Pantaskah seperti ini disebut akhwat yang militan. Aku merasakan luar biasa di sini. Dengan keanekaragaman yang ada tersebut aku merasakan indah, mereka mewarnai hariku. Meraka yang memiliki beberapa sifat dan sikap yan tidak aku miliki menjadikan aku lebih sadar, bahwa mereka ada di sampingku untuk memfasilitasi aku belajar dari ereka. Sampai akhirnya kau merasa kan itu. Aku merasa bahagia dengan sungguh.

Ukhty, aku terima semua ini, karena kita hanya sekedar manusia biasa bukan manusia yang sempurna, bukan manusia yang tercipta dari besi atau baja, tapi dari sari pati tanah. Janganlah kalian pergi, ayo kita buat satu bangunan kokoh dengan satu ukhuwah yang terukir undah di jalan Nya. Jalan yang oleh sebagian orang dianggap jalan yang ekstrim, jalan yang menspesialkan diri. Karena emang pada hakikatnya kita dalah orng-orang special dan orang-orang terpilih itu. Salinglah member warna. Warna cerah di kehidupanku….

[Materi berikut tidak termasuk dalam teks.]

(** Populating the cache for a text with the model's answer on that text
    keeps the entry under its key one that [set] stored for it. *)
Lemma set_keeps_stored_by_set self m text r v w :
  BERT.predict m text = Ok r ->
  Api.prediction_result r = Ok v ->
  Spec.stored_by_set m text w ->
  Spec.stored_by_set m text (snd (RedisCache.set self text v w)).
Proof.
  intros Hp Hr Hst ttl_ js. rewrite set_store_after.
  destruct (negb (RedisCache.usable self)); [apply Hst |].
  destruct (json_dumps v) as [js' | e] eqn:Ed; [| apply Hst].
  destruct (oracle w (calls w) _); try apply Hst.
  rewrite lookup_insert_eq. intros [= <- <-]. eauto.
Qed.

(** *** The invariant behind the hypothesis

    From an empty cache, requests and background tasks only ever put the
    model's own answers under a text's key, as long as keys do not
    collide. *)

Lemma get_effect self text w :
  (forall k v, store (snd (RedisCache.get self text w)) !! k = Some v ->
               store w !! k = Some v) /\
  tasks (snd (RedisCache.get self text w)) = tasks w.
Proof.
  rewrite get_run.
  destruct (negb (RedisCache.usable self)); [split; auto |].
  destruct (oracle w (calls w) _); try (split; auto; fail).
  destruct (store w !! RedisCache._generate_key text) as [[ttl_ js] |];
    [| split; auto].
  destruct (str_truthy js); [| split; auto].
  destruct (json_loads js) as [v | e]; [split; auto |].
  destruct e; try (split; auto; fail).
  rewrite client_delete_run. cbn [oracle calls store set_calls].
  destruct (oracle w (S (calls w)) _); cbn; split; auto.
  intros k v Hk. apply lookup_delete_Some in Hk. tauto.
Qed.

Lemma try_cache_effect g request start_time w :
  (forall k v, store (snd (Api.try_cache g request start_time w)) !! k = Some v ->
               store w !! k = Some v) /\
  tasks (snd (Api.try_cache g request start_time w)) = tasks w.
Proof.
  unfold Api.try_cache.
  destruct (Api.redis_cache g) as [rc |]; [| split; auto].
  destruct (_ && _); [| split; auto].
  destruct (get_effect rc (Api.title request) w) as [Hs Ht].
  unfold try_except, bind.
  destruct (RedisCache.get rc (Api.title request) w) as [[v | e] w1];
    cbn [snd] in *; [| split; auto].
  destruct (truthy v); [| split; auto].
  unfold try_except, bind, time_time, lift.
  destruct (py_getitem v "topic"); cbn; [| split; auto].
  destruct (py_getitem v "confidence"); cbn; [| split; auto].
  destruct (py_getitem v "probabilities"); cbn; [| split; auto].
  destruct (Api.make_response _ _ _ _ _ _); cbn; split; auto.
Qed.

Lemma from_model_effect served g m request start_time cached w :
  served (Api.title request) ->
  store (snd (Api.from_model g m request start_time cached w)) = store w /\
  exists new,
    tasks (snd (Api.from_model g m request start_time cached w))
    = (tasks w ++ new)%list /\
    Forall (Spec.task_from_model served m) new.
Proof.
  intros Hserved.
  assert (Hnil : forall w0 : World, exists new,
             tasks w0 = (tasks w0 ++ new)%list /\
             Forall (Spec.task_from_model served m) new).
  { intros w0. exists []. split; [now rewrite app_nil_r | constructor]. }
  unfold Api.from_model. py_unfold.
  destruct (BERT.predict m (Api.title request)) as [r | e] eqn:Ep;
    [| split; [reflexivity | apply Hnil]].
  destruct (Api.prediction_result r) as [v | e] eqn:Er;
    [| split; [reflexivity | apply Hnil]].
  assert (Hgood : Spec.task_from_model served m
                    (TaskCacheSet (Api.title request) v))
    by (cbn; eauto).
  unfold Api.prediction_result in Er.
  destruct (py_getitem r "topic") as [t | ?]; [| discriminate].
  destruct (py_getitem r "confidence") as [c | ?]; [| discriminate].
  destruct (py_getitem r "probabilities") as [p0 | ?]; [| discriminate].
  destruct (Api.redis_cache g) as [rc |], (Api.postgres_logger g) as [pl |];
    try destruct (RedisCache.is_connected rc);
    cbn -[Api.make_response];
    (split; [reflexivity |]);
    first [ apply Hnil
          | rewrite <- ?app_assoc; eexists; split;
            [ reflexivity
            | repeat (apply List.Forall_cons; [first [exact Hgood | exact I] |]);
              apply List.Forall_nil ] ].
Qed.

Lemma predict_effect served g m request api_key w :
  Api.model g = Some m ->
  served (Api.title request) ->
  (forall k v, store (snd (Api.predict g request api_key w)) !! k = Some v ->
               store w !! k = Some v) /\
  exists new,
    tasks (snd (Api.predict g request api_key w)) = (tasks w ++ new)%list /\
    Forall (Spec.task_from_model served m) new.
Proof.
  intros Hm Hserved.
  assert (Hnil : exists new,
             tasks w = (tasks w ++ new)%list /\
             Forall (Spec.task_from_model served m) new).
  { exists []. split; [now rewrite app_nil_r | constructor]. }
  rewrite (predict_run g m request api_key w Hm).
  destruct (Spec.key_rejected g api_key); [split; auto |].
  destruct (try_cache_effect g request (clock w (reads w))
              (set_reads (S (reads w)) w)) as [Hs Ht].
  destruct (Api.try_cache g request _ _) as [[[[resp |] cached] | e] w1];
    cbn [snd store tasks set_reads] in *.
  - split; [exact Hs |]. rewrite Ht. apply Hnil.
  - destruct (from_model_effect served g m request (clock w (reads w)) cached w1
                Hserved) as [Hs2 (new & Ht2 & Hnew)].
    destruct (Api.from_model g m request _ _ w1) as [[r | e] w2];
      cbn [snd] in *; (split; [rewrite Hs2; exact Hs |]);
      exists new; rewrite Ht2, Ht; auto.
  - split; [exact Hs |]. rewrite Ht. apply Hnil.
Qed.

(** The logger's write touches neither the cache nor the task list. *)
Lemma log_prediction_effect pl text p c latency ip ua version cached w :
  store (snd (PostgresLogger.log_prediction pl text p c latency ip ua version
                cached w)) = store w /\
  tasks (snd (PostgresLogger.log_prediction pl text p c latency ip ua version
                cached w)) = tasks w.
Proof.
  unfold PostgresLogger.log_prediction.
  destruct (negb (PostgresLogger.usable pl)); [split; reflexivity |].
  unfold try_except, bind, lift.
  destruct p; try (split; reflexivity).
  destruct (PostgresLogger.py_float c) as [q | e];
    [| destruct e; split; reflexivity].
  unfold PostgresLogger.pg_insert, PostgresLogger.pg_command. py_unfold.
  destruct (oracle w (calls w) _), (PostgresLogger.format_percent c) as [[] | []];
    split; reflexivity.
Qed.
Lemma align_word_groups label counts :
  ∀ w0 previous,
    previous ≠ Some w0 →
    w0 + length counts ≤ length label →
    Forall (fun id => id ≠ ignore_index) label →
    ∃ out,
      align_labels label (word_groups w0 counts ++ [None]) previous = Ok out
      ∧ length out = length (word_groups w0 counts) + 1
      ∧ filter (fun id => id ≠ ignore_index) out
        = take (length counts) (drop w0 label).
Proof.
  induction counts as [|k counts IH]; intros w0 previous Hp Hlen Hlab.
  - exists [ignore_index]. split; [done|]. split; [done|].
    by rewrite filter_cons_False by auto.
  - cbn [word_groups length] in *.
    destruct (lookup_lt_is_Some_2 label w0) as [x Hx]; [lia|].
    destruct (IH (S w0) (Some w0)) as (ys & E & L & F);
      [intros [=]; lia|lia|done|].
    rewrite <- app_assoc, (align_labels_group label w0 k x) by done.
    rewrite E. simpl. eexists. split; [reflexivity|]. split.
    + simpl. rewrite !length_app, !length_replicate, L. simpl. lia.
    + rewrite filter_cons_True
        by (rewrite Forall_lookup in Hlab; exact (Hlab w0 x Hx)).
      rewrite filter_ignore_replicate, F.
      by rewrite (drop_S label x w0 Hx).
Qed.

Lemma align_labels_leading label word_ids :
  ∀ previous,
    (Forall (fun w => w < length label) (leading_ids word_ids previous) →
     ∃ out, align_labels label word_ids previous = Ok out
            ∧ length out = length word_ids)
    ∧ (Exists (fun w => length label ≤ w) (leading_ids word_ids previous) →
       align_labels label word_ids previous = Raise IndexError).
Proof.
  induction word_ids as [|wid word_ids IH]; intros previous;
    cbn [leading_ids align_labels].
  - split; [by exists []|]. intros H. by apply Exists_nil in H.
  - destruct wid as [w|].
    + destruct (IH (Some w)) as [IHok IHbad].
      destruct (decide (Some w = previous)) as [Heq|Hne].
      * split.
        -- intros H. destruct (IHok H) as (out & -> & L). simpl.
           eexists. split; [reflexivity|]. simpl. lia.
        -- intros H. by rewrite (IHbad H).
      * unfold get_item. split.
        -- intros [Hw H]%Forall_cons.
           destruct (lookup_lt_is_Some_2 label w Hw) as [x ->]. simpl.
           destruct (IHok H) as (out & -> & L). simpl.
           eexists. split; [reflexivity|]. simpl. lia.
        -- intros [Hw|H]%Exists_cons.
           ++ by rewrite (lookup_ge_None_2 label w Hw).
           ++ destruct (label !! w); [|done]. simpl. by rewrite (IHbad H).
    + destruct (IH None) as [IHok IHbad]. split.
      * intros H. destruct (IHok H) as (out & -> & L). simpl.
        eexists. split; [reflexivity|]. simpl. lia.
      * intros H. simpl. by rewrite (IHbad H).
Qed.
(** The model answers with a chart decision wrapped in prose and after
    its thinking, carrying rows of its own; the context has other data. *)
Module chart_reply.
Definition decision_text : string :=
  "{" +:+ dq +:+ "tool" +:+ dq +:+ ": " +:+ dq +:+ "generate_chart" +:+ dq +:+ ", "
  +:+ dq +:+ "arguments" +:+ dq +:+ ": {" +:+ dq +:+ "rows" +:+ dq +:+ ": []}}".
Definition reply : string :=
  "<think>a {chart}?</think> Decision: " +:+ decision_text +:+ " Done.".
Definition chat (prompt : string) : exn + string := inr reply.
Definition json_loads (text : string) : option pyval :=
  if String.eqb text decision_text
  then Some (VDict [("tool", VStr "generate_chart");
                    ("arguments", VDict [("rows", VList [])])])
  else None.
Definition py_repr (v : pyval) : string := "<repr>".
Definition interp_msg (err : InterpError) : string := "<message>".
Definition context : pydict :=
  [("headers", VList [VStr "Country"; VStr "Customers"]);
   ("rows", VList [VList [VStr "Germany"; VInt 11]])].
Definition decision : ToolRouterDecision :=
  {| tool := "generate_chart";
     arguments := [("rows", VList [VList [VStr "Germany"; VInt 11]]);
                   ("query", VStr "");
                   ("headers", VList [VStr "Country"; VStr "Customers"])] |}.
End chart_reply.

(** The model answers in prose; the context has headers and no rows. *)
Module prose_reply.
Definition chat (prompt : string) : exn + string :=
  inr "I would draw a chart of the customers.".
Definition json_loads (text : string) : option pyval := None.
Definition context : pydict :=
  [("query", VStr "SELECT Country FROM Customers WHERE 1 = 0");
   ("headers", VList [VStr "Country"]);
   ("rows", VList [])].
End prose_reply.
Record t : Type := mk {
  entity : Entity.t;
  offset : Z;
  alias : option string;
}.

End EntityOccurrence.

Module EntityInChunk.

Record t : Type := mk {
  key : string;
  canonical_form : string;
  kind : option string;
  offset : Z;
  alias : option string;
}.

End EntityInChunk.

Module IEDocument.

(** The value stored under a step name in [preprocess_metadata]. *)
Record done : Type := mk_done {
  done_at : datetime;
}.

Record t : Type := mk {
  human_identifier : string;
  title : string;
  url : string;
  text : string;
  creation_date : datetime;
  metadata : gmap string pyval;
  preprocess_metadata : gmap string done;
  tokens : list pyval;
  offsets : list Z;
  postags : list pyval;
  sentences : list pyval;
  entities : list EntityOccurrence.t;
}.

(** The attributes the preprocess results are stored in. *)
Inductive field : Type :=
| tokens_field
| sentences_field
| postags_field.

(** [preprocess_fields_mapping.get(step)]; there is no entry for [nerc]. *)
Definition preprocess_fields_mapping (step : PreProcessSteps.t)
    : option field :=
  match step with
  | PreProcessSteps.tokenization => Some tokens_field
  | PreProcessSteps.segmentation => Some sentences_field
  | PreProcessSteps.tagging => Some postags_field
  | PreProcessSteps.nerc => None
  end.

(** [preprocess_fields_mapping[step]] *)
Definition mapping_getitem (step : PreProcessSteps.t) : result field :=
  match preprocess_fields_mapping step with
  | Some f => Ok f
  | None => Raise KeyError
  end.

Definition getattr (self : t) (f : field) : list pyval :=
  match f with
  | tokens_field => tokens self
  | sentences_field => sentences self
  | postags_field => postags self
  end.

Definition setattr (self : t) (f : field) (v : list pyval) : t :=
  match f with
  | tokens_field =>
      mk (human_identifier self) (title self) (url self) (text self)
         (creation_date self) (metadata self) (preprocess_metadata self)
         v (offsets self) (postags self) (sentences self) (entities self)
  | sentences_field =>
      mk (human_identifier self) (title self) (url self) (text self)
         (creation_date self) (metadata self) (preprocess_metadata self)
         (tokens self) (offsets self) (postags self) v (entities self)
  | postags_field =>
      mk (human_identifier self) (title self) (url self) (text self)
         (creation_date self) (metadata self) (preprocess_metadata self)
         (tokens self) (offsets self) v (sentences self) (entities self)
  end.

(** [self.preprocess_metadata[k] = v] *)
Definition set_preprocess_metadata (self : t) (k : string) (v : done) : t :=
  mk (human_identifier self) (title self) (url self) (text self)
     (creation_date self) (metadata self)
     (<[k := v]> (preprocess_metadata self))
     (tokens self) (offsets self) (postags self) (sentences self)
     (entities self).

(** A method that may mutate [self] and may raise: from the document
    before the call to the document after it and the outcome. *)
Definition Py (A : Type) : Type := t -> t * result A.

#[export] Instance Py_ret : MRet Py := fun A x self => (self, Ok x).

#[export] Instance Py_bind : MBind Py := fun A B k m self =>
  match m self with
  | (self', Ok x) => k x self'
  | (self', Raise e) => (self', Raise e)
  end.

Definition raise {A} (e : exn) : Py A := fun self => (self, Raise e).
Definition read {A} (f : t -> A) : Py A := fun self => (self, Ok (f self)).
Definition write (f : t -> t) : Py () := fun self => (f self, Ok ()).
Definition eval {A} (r : result A) : Py A := fun self => (self, r).

Definition was_preprocess_done (self : t) (step : PreProcessSteps.t) : bool :=
  bool_decide (PreProcessSteps.name step ∈ dom (preprocess_metadata self)).

(** [set_preprocess_result(self, step, result)]; [now] is what
    [datetime.now()] returns during the call. The value returned is
    [self], the document as the call leaves it. *)
Definition set_preprocess_result (step : pyobj) (result : list pyval)
    (now : datetime) : Py t :=
  step ← match step with
         | Step s => mret s
         | Other _ => raise InvalidPreprocessSteps
         end;
  _ ← match step with
      | PreProcessSteps.segmentation =>
          if bool_decide (filter (fun x => isinstance_int x = false) result <> [])
          then raise (ValueError "Segmentation result shall only contain ints")
          else if bool_decide (sorted result <> result)
          then raise (ValueError "Segmentation result shall be ordered.")
          else if bool_decide (length (remove_dups result) < length result)%nat
          then raise (ValueError "Segmentation result shall not contain duplicates.")
          else
            first ← eval (getitem result 0);
            if bool_decide (first <> PyInt 0)
            then raise (ValueError "Segmentation result must be offsets of tokens.")
            else
              last ← eval (getitem result (-1));
              toks ← read tokens;
              if bool_decide (last <> PyInt (Z.of_nat (length toks)))
              then raise (ValueError "Segmentation result must be offsets of tokens.")
              else mret ()
      | PreProcessSteps.tagging =>
          toks ← read tokens;
          if bool_decide (length result <> length toks)
          then raise (ValueError "Tagging result must have same cardinality than tokens")
          else mret ()
      | _ => mret ()
      end;
  field_name ← eval (mapping_getitem step);
  _ ← write (fun self => setattr self field_name result);
  _ ← write (fun self =>
         set_preprocess_metadata self (PreProcessSteps.name step) (mk_done now));
  read (fun self => self).

(** [get_preprocess_result(self, step)]; it only reads the document. The
    value is [None] or the list stored in the field. *)
Definition get_preprocess_result (self : t) (step : PreProcessSteps.t)
    : result (option (list pyval)) :=
  if negb (was_preprocess_done self step) then Ok None
  else
    field_name ← mapping_getitem step;
    Ok (Some (getattr self field_name)).

End IEDocument.

Module TextChunk.

Record t : Type := mk {
  document : IEDocument.t;
  text : string;
  offset : Z;
  tokens : list pyval;
  postags : list pyval;
  entities : list EntityInChunk.t;
}.

(** [TextChunk.build(document, token_offset, token_offset_end, text)]; it
    only reads the document. *)
Definition build (document : IEDocument.t) (token_offset token_offset_end : Z)
    (text : string) : result t :=
  let tokens :=
    slice (IEDocument.tokens document) token_offset token_offset_end in
  let postags :=
    slice (IEDocument.postags document) token_offset token_offset_end in
  '(l, r) ← interval_offsets (IEDocument.entities document)
              EntityOccurrence.offset token_offset token_offset_end 0 None;
  let entities :=
    (fun o =>
       EntityInChunk.mk
         (Entity.key (EntityOccurrence.entity o))
         (Entity.canonical_form (EntityOccurrence.entity o))
         (Entity.kind (EntityOccurrence.entity o))
         (EntityOccurrence.offset o - token_offset)
         (EntityOccurrence.alias o))
    <$> slice (IEDocument.entities document) l r in
  Ok (mk document text token_offset tokens postags entities).

End TextChunk.

(** ** The rules for a segmentation result, in the words of the
    specification

    On a document of [n] tokens: every element is an integer, the
    sequence is sorted ascending, no value occurs twice, the first element
    is 0 and the last is [n]. *)
Definition valid_segmentation (n : nat) (result : list pyval) : Prop :=
  exists zs,
    result = PyInt <$> zs /\ Sorted Z.le zs /\ NoDup zs /\
    head zs = Some 0 /\ last zs = Some (Z.of_nat n).

(** The document after a successful [set_preprocess_result]. *)
Definition stored (self : IEDocument.t) (f : IEDocument.field)
    (step : PreProcessSteps.t) (result : list pyval) (now : datetime)
    : IEDocument.t :=
  IEDocument.set_preprocess_metadata (IEDocument.setattr self f result)
    (PreProcessSteps.name step) (IEDocument.mk_done now).

(** What [set_preprocess_result] asks of a result before it stores it, by
    step, on a document of [n] tokens. *)
Definition accepted (step : PreProcessSteps.t) (n : nat) (result : list pyval)
    : Prop :=
  match step with
  | PreProcessSteps.tokenization => True
  | PreProcessSteps.segmentation => valid_segmentation n result
  | PreProcessSteps.tagging => length result = n
  | PreProcessSteps.nerc => False
  end.

(** ** A sample document

    Ten tokens and four occurrences, at the token offsets 2, 5, 5 and 9. *)

Definition sample_occurrence (key : string) (offset : Z) (alias : option string)
    : EntityOccurrence.t :=
  EntityOccurrence.mk (Entity.mk key key (Some "person")) offset alias.

Definition sample_document : IEDocument.t :=
  IEDocument.mk "doc-1" "A title" "http://example.org/1" "some text" 0 ∅ ∅
    (PyStr <$> ["t0"; "t1"; "t2"; "t3"; "t4"; "t5"; "t6"; "t7"; "t8"; "t9"])
    [0; 3; 6; 9; 12; 15; 18; 21; 24; 27]
    (PyStr <$> ["N"; "V"; "N"; "D"; "N"; "N"; "V"; "D"; "A"; "N"])
    []
    [sample_occurrence "ann" 2 None;
     sample_occurrence "bob" 5 (Some "Bobby");
     sample_occurrence "cid" 5 None;
     sample_occurrence "dan" 9 (Some "D.")].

Surat cintaku untukmu saudariku:
“Kita berhimpun untuk satu tujuan, kita hadir dengan berbagai perbedaan, bukan untuk saling menuntut dan mengalahkan tapi untuk mengawalinya. Aku butuh kalian. Kita saling melengkapi, kita tercipta dengan ukuran yang beda, tiada kesempurnaan tanpa kita ada ikhtiar untuk mengawali bangunan itu hari ini. Rasa cinta melebihi kebencian ini. Aku merindukan kalian. Poleslah kembali warna-warna cerah yang pernah kalian torehkan dalam diriku, agar aku bisa bersinar kembali, memberikan kecerahan, gemerlap dan kilau buat kalian. Denikian pula buat kalian. Ukh, dekaplah jiwa-jiwa ini dalam satu uhkuwah, kita hangatkan dengan gelora semangat kita”. Allah telah mempersatukan kita.